I just had to let our members in the USA Midwest know that my thoughts and prayers are with them in this time of crisis. Try to stay safe!


----------



## WoodWitch (Oct 18, 2009)

That's kind of you. I wonder if we have any members in that area?


----------



## Kingnoel (Apr 23, 2011)

Tinyhartsmousery is in Kansas and there are several members in the Kentucky/Tennessee area I believe. This storm is now headed into Alabama, the Carolina's and Florida and I believe there are several in that area as well.

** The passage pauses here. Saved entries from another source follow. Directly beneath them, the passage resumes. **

(** * Royal Mail label client: a shallow embedding of [royalmail-client.ts]

    Definitions, in the order of the source file:

    - [JsString]: JavaScript strings as sequences of UTF-16 code units;
    - [Regex]: the fragment of ECMAScript regular expressions used by the
      confirmation extractor, with the backtracking semantics of
      [String.prototype.match] (leftmost match, greedy quantifiers);
    - [Extract]: the body of [extractConfirmation] (the function handed to
      [page.evaluate]), a pure function of the page text;
    - [World]: the session file, the fields of the client object, and the
      calls the client makes on Playwright and on the clock, which an
      environment answers;
    - [Monad], [Fs]: the state-and-exception monad in which the methods are
      written, and the four uses of [fs] on the session file;
    - [Client]: the methods of [class RoyalMailClient];
    - [Session], [Scenario]: the vocabulary of the statements, and concrete
      environments and worlds.

    - [Language], [Effects]: what a pattern matches and the shapes of the
      extracted values; the vocabulary of further statements.

    Properties: [ExtractFacts] (the extractor), [Stepwise] (relations kept
    by every method) and [ClientFacts] (session manager, guards of [submit]
    and [downloadLabel], element resolver, [reset], flags); then
    [RegexFacts] and [ShapeFacts] (soundness of the matcher, shapes of what
    is extracted), [TableFacts] (the table of services), [EffectFacts] and
    [ResolverFacts] (element and service resolvers), [SessionFacts],
    [OperationFacts] and [WorkflowFacts] (session manager, operations and
    their composition). *)

From Stdlib Require Import ZArith List String Ascii Bool Lia DecimalString.
Import ListNotations.

Set Implicit Arguments.

(* ===================================================================== *)
(** ** JavaScript strings *)
(* ===================================================================== *)

Module JsString.

(** A JavaScript string is a finite sequence of 16-bit code units. *)
Definition jsstring := list Z.

(** An ASCII literal of the source, as code units. *)
Definition lit (s : string) : jsstring :=
  map (fun a => Z.of_N (N_of_ascii a)) (list_ascii_of_string s).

Although thankfully, it is lessening as it goes!


----------



## Laigaie (Mar 7, 2011)

All good here in AR. We have Tinyharts, IrishEagle, Bella, and myself in the midwest, plus now RaeRae in AL.


----------



## Kingnoel (Apr 23, 2011)

Glad to hear your safe and sound


----------



## SarahC (Oct 3, 2008)

I wondered when I heard it on the news.Sounds terrible.


----------



## moustress (Sep 25, 2009)

Here in Minnesota we got the cold side of the storm, which should have meant snow, but we diidn't even get that. We had our turn last summer, though it didn't hit this part of Minneapolis, thank Goddess.


----------



## Autumn2005 (Apr 21, 2010)

And this is why I'm glad I live in California... no tornadoes, or hurricanes... The occasional earthquake but we love rock'n'roll! :lol:

Good luck to everyone on storm watch!


----------



## windyhill (Jan 19, 2010)

I live in Missouri and my area got hit pretty hard. It caused alot of damage to our house and I suffered aloss of most of my mice


----------



## Whurmy (Mar 10, 2012)

It's weird, because I'm in Iowa, between Missouri and Minnesota, and we didn't like. Like. Anything. It snowed a few days back, but that melted up so quick and it's been like summer out for the last couple days.


----------



## Autumn2005 (Apr 21, 2010)

windyhill said:


> I live in Missouri and my area got hit pretty hard. It caused alot of damage to our house and I suffered aloss of most of my mice


I'm so sorry to hear that!


----------



## windyhill (Jan 19, 2010)

Thanks


----------



## Kingnoel (Apr 23, 2011)

Hope all is settled some for you now, so sorry to hear of your loss, Windy Hill. Hopefully you can get your mice replaced soon.


----------



## windyhill (Jan 19, 2010)

We are moving in a few weeks to a different house, hopefully we have better luck there,lol.
Right now we are staying with my parents.

Thanks


----------